If You Are A Symphonist / Orchestra Musician
Yes. Many carriers will insure you if you perform for a symphony or orchestra. Most symphonists that we have worked with are employees. We use your gross income to determine the monthly benefits available to you.
We have helped insure many symphonists. Feel free to reach out to us if you have any questions.
If You Are A Music Teacher
Music teachers have no problem obtaining disability insurance. Most disability insurance companies accept applications from music teachers. Additionally, we work with one that improves the occupation classification to a class 5 provided the music teacher is:
- has worked as a music teacher for 2 years or more
- consistent earned income
- work more than 20 hours as a music teacher
As you can see, we have helped many musicians obtain disability insurance.
Important Disability Insurance Policy Attributes For Musicians
Hopefully, we have made a great case showing that musicians need disability insurance.
OK. I am now ready to apply, John.
Sounds good, but first, we really need to go over some important disability insurance policy characteristics for musicians.
Having the right foundation in place is essentially knowing what is “under the hood” of your policy.
The Disability Definition Matters
You generally want some type of “own-occupation” coverage. Own occupation means you receive a disability benefit if you can’t do your job as a musician, even if you can do another job.
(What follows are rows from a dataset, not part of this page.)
(** C4: accepted transactions can pay for their gas.  When a block passes the coherency
    check on a branch of a coherent chain, then for each of its transactions, everything
    that the sender's transactions in this block and in all blocks after the base (the
    block whose state was read, [execution_delay] blocks earlier) can cost in gas is at
    most the sender's balance after the base.  So no transaction that is included can
    run out of gas money because of the delay between ordering and execution, however
    many transactions the sender had in between. *)
Theorem coherent_block_solvent (cc : CC) (delay : N) committed ext p (b : EthValidatedBlock)
    (root : RootInfo) (state_read state_read' : State) (bal : nat → Address → N) :
  (1 ≤ delay)%N → (4 * delay ≤ u64_MAX)%N → (N.of_nat (length (committed ++ ext)) + 3 ≤ u64_MAX)%N →
  coherent_chain cc delay (committed ++ ext) →
  commit_blocks (EthBlockPolicy_new 0 delay) committed = Ret p →
  root_seq_num root = N.of_nat (length committed) →
  reads_balances state_read (committed ++ ext) bal →
  validated cc b →
  eth_check_coherency p b ext root state_read cc = Ret (Ok (), state_read') →
  ∀ t, t ∈ validated_txns b →
    (window_gas (vt_signer t) (drop (base_index p (committed ++ ext)) (committed ++ ext) ++ [b]) ≤
       bal (base_index p (committed ++ ext)) (vt_signer t))%N.
Proof.
  intros Hd1 Hd4 Hlen Hcoh Hp Hroot Hreads Hvb Hcheck t Ht.
  destruct (coherent_chain_ledger cc delay (committed ++ ext)) as [Hnum _]; [done..|lia|done|].
  pose proof (coherent_chain_validated _ _ _ Hcoh) as Hval.
  destruct (commit_blocks_from_new delay committed p) as [[lo Hf] _];
    [done..|by eapply numbered_prefix|done|].
  destruct (check_coherency_transactions _ _ _ _ _ _ _ Hcheck) as (Hseq & results & s1 & Hres & _ & Htx).
  rewrite Hroot, (numbered_last committed ext Hnum) in Hseq.
  destruct (check_transactions_balances _ _ _ _ _ _ Htx) as
    (s2 & addrs & m & s3 & nonces & nonces' & m' & Hstep & Hbal & Hloop).
  assert (Hb : evb_seq_num b = N.of_nat (S (length (committed ++ ext)))) by lia. rewrite Hb in Hbal.
  pose proof (base_index_bounds lo p committed ext Hf) as [[_ Hi] _].
  set (i := base_index p (committed ++ ext)) in *.
  assert (Hcov : all_covered (bal i) (λ a, window_gas a (drop i (committed ++ ext))) (N.of_nat i) m).
  { intros a s. eapply (base_balances_cover lo p cc committed ext Hf Hnum Hval); [|exact Hbal].
    intros fin addrs' l s4. apply (Hreads s2 i); [|done].
    etrans; [by eapply expected_results_step|done]. }
  pose proof (base_seq_window p committed ext) as Hwin. unfold base_seq in Hwin. fold i in Hwin.
  eapply txn_loop_covered in Hloop as (Hcov' & Hdom & _); [|exact Hcov| | |]; cbn; [..|rewrite Hb; lia|rewrite Hb; lia].
  - destruct (Hdom t Ht) as [s Hs]. destruct (Hcov' _ _ Hs) as [Hle _].
    unfold window_gas. rewrite fmap_app, nsum_app, fmap_cons, nsum_cons. cbn [fmap list_fmap].
    change (nsum []) with 0%N. rewrite N.add_0_r. unfold window_gas in Hle. cbn in Hle. unfold block_gas at 2.
    lia.
  - apply (fo_delay _ _ _ Hf).
Qed.
Lemma reserve_loop_total a d (cc : CC) n l s :
  (1 ≤ d)%N → (n + N.of_nat (length l) ≤ u64_MAX)%N →
  ∃ r, reserve_loop a d cc (numbered_from n l) n s = Ret r ∧
    ∀ next s', r = Ok (next, s') → next = (n + N.of_nat (length l))%N.
Proof.
  intros Hd. revert n s. induction l as [|cb l IH]; intros n s Hn; cbn [length] in *.
  { eexists. split; [done|]. intros ?? [= <- _]. lia. }
  cbn [numbered_from reserve_loop]. rewrite assert_true by done. cbn [mbind run_bind].
  set (c := match cb_fees cb !! a with Some _ => _ | None => _ end).
  assert (Hc : returned c).
  { unfold c. destruct (cb_fees cb !! a); [by apply apply_block_fees_total|eauto with kinet]. }
  destruct Hc as [[s1|e] ->]; cbn [run_try]; [|by eexists].
  rewrite SeqNum_add_Ret by lia. cbn [mbind run_bind].
  replace (n + N.of_nat (S (length l)))%N with (n + 1 + N.of_nat (length l))%N by lia. apply IH. lia.
Qed.

Lemma extending_loop_total p (cc : CC) a start n l s :
  (1 ≤ execution_delay p)%N → seqs_from n l → (n + N.of_nat (length l) ≤ u64_MAX)%N →
  returned (extending_loop p cc a start l n s).
Proof.
  intros Hd. revert n s. induction l as [|b l IH]; intros n s Hl Hn; cbn [length extending_loop] in *; [by eexists|].
  destruct (seqs_from_cons _ _ _ Hl) as [Hb Hl']. rewrite Hb, assert_true by done. cbn [mbind run_bind].
  apply returned_try.
  - destruct (txn_fees b !! a); [|by eexists]. case_decide; [by eexists|]. by apply apply_block_fees_total.
  - intros s1 _. rewrite SeqNum_add_Ret by lia. cbn [mbind run_bind]. apply IH; [done|lia].
Qed.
Two common types of own-occupation definitions exist (there are more, but these are the most common):
- True or pure own occupation
- Modified own occupation
True or pure own-occupation coverage means you can work in another occupation while receiving disability benefits for your inability to perform your own occupation as a musician.
It’s extremely important that musicians have own occupation coverage.
So, let’s say you damage your hands which prevents you from holding musical instruments and performing. However, you can teach. If that is the case, you will receive disability benefits in addition to your earnings as a music teacher.
Modified own occupation is a bit different. You will receive a disability benefit based on your inability to do your job as a musician. However, you can’t work in another job. So, if you work as a music teacher, you won’t receive disability benefits under the modified own occupation definition.
Finally, there is the stringent “any occupation” definition. This means, simply, if you can work in any gainful occupation (for which you are reasonably suited, considering your education, training, and experience), the carrier denies disability benefits. So, under this definition, you won’t receive a disability benefit because the insurance carrier says you can work as a music teacher.
(The Social Security Administration has a stringent any occupation definition).
Generally, I recommend staying away from this “any” occupation definition if you can help it.
The plans we work with contain the favorable own occupation definition for musicians. Moreover, you can align this definition to match some or all of your benefit period.
Waiting Period And Benefit Period
There are several definitions and provisions you’ll need to understand about disability insurance to make an informed decision.
First is the elimination period, or waiting period. It is the period of time that elapses before disability benefits begin.
The waiting period starts on an approved claim.
For example, if you select a 90-day elimination period, your benefit eligibility begins on the 91st day of your disability. However, typically with carriers, you won’t receive your benefit until 30 days later (day 120 of disability or so). This means you need to have adequate savings to carry you and your family until benefits begin.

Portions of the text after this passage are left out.